# What you are asked to do
Tell how many lines contain the string "pose" in the material underneath; the reply is that number and no more.

= Beginning of Section =

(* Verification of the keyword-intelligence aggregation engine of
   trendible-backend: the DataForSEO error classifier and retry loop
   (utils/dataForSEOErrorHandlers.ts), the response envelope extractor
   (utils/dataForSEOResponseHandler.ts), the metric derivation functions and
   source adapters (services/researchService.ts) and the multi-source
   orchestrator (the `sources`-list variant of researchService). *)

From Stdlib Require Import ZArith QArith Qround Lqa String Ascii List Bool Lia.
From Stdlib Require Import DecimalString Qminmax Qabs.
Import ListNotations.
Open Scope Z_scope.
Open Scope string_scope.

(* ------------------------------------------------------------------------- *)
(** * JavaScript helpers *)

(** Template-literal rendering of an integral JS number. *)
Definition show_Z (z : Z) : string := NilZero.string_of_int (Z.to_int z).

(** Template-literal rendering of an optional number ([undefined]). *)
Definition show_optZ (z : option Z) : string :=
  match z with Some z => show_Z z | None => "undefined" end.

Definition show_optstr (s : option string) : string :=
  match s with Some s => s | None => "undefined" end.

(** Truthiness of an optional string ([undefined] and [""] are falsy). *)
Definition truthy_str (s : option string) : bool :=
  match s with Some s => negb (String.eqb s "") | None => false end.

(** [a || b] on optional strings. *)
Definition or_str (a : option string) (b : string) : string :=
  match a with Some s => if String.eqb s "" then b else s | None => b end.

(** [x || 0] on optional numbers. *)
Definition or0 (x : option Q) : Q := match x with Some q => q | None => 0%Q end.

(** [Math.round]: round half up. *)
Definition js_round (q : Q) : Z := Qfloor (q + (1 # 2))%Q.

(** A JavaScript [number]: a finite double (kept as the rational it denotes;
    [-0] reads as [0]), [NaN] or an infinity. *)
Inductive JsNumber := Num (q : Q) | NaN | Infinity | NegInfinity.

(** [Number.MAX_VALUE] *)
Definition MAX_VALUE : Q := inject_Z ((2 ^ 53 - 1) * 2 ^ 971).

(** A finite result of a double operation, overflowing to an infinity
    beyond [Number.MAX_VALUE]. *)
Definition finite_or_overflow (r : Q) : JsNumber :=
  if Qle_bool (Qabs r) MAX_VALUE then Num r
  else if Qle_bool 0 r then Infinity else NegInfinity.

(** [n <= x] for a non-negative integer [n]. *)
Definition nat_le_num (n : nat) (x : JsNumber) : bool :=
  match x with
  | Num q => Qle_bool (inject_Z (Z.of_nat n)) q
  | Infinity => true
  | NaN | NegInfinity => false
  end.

= End of Section =
= Beginning of Section =

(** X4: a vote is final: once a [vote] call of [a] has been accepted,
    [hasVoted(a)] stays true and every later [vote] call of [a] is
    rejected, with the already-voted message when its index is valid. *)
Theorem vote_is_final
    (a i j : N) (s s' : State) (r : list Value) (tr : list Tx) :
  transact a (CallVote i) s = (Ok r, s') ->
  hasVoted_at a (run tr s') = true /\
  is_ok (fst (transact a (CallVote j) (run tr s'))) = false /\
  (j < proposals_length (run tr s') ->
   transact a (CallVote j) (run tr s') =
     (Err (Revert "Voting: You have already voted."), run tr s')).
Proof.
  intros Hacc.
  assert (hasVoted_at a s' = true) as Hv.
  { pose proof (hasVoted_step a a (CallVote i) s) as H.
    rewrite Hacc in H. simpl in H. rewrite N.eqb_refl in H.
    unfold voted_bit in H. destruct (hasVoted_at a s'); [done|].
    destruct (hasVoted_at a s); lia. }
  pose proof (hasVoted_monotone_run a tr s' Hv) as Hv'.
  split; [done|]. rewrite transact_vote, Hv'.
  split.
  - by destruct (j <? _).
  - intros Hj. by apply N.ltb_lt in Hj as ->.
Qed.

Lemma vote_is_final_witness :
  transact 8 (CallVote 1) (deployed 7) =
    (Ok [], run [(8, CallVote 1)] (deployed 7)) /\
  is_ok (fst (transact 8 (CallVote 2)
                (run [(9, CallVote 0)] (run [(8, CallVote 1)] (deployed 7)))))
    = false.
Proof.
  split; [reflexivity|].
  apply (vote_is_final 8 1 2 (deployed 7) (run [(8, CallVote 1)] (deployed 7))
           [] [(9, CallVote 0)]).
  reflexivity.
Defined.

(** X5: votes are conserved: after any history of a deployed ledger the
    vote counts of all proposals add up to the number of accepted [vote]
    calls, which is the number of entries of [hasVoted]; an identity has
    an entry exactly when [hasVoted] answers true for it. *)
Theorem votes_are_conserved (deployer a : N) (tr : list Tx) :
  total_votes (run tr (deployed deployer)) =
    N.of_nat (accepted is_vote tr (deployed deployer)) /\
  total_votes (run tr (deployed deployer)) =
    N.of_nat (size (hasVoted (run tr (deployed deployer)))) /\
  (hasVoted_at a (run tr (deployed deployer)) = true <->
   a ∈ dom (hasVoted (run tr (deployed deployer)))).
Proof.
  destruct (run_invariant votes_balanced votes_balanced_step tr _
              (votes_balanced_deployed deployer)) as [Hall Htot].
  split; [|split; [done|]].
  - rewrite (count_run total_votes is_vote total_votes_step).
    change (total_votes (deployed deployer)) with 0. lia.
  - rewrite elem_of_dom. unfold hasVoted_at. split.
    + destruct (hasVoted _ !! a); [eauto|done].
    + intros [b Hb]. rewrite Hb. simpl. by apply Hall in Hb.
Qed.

= End of Section =

# Solution for this exercise
2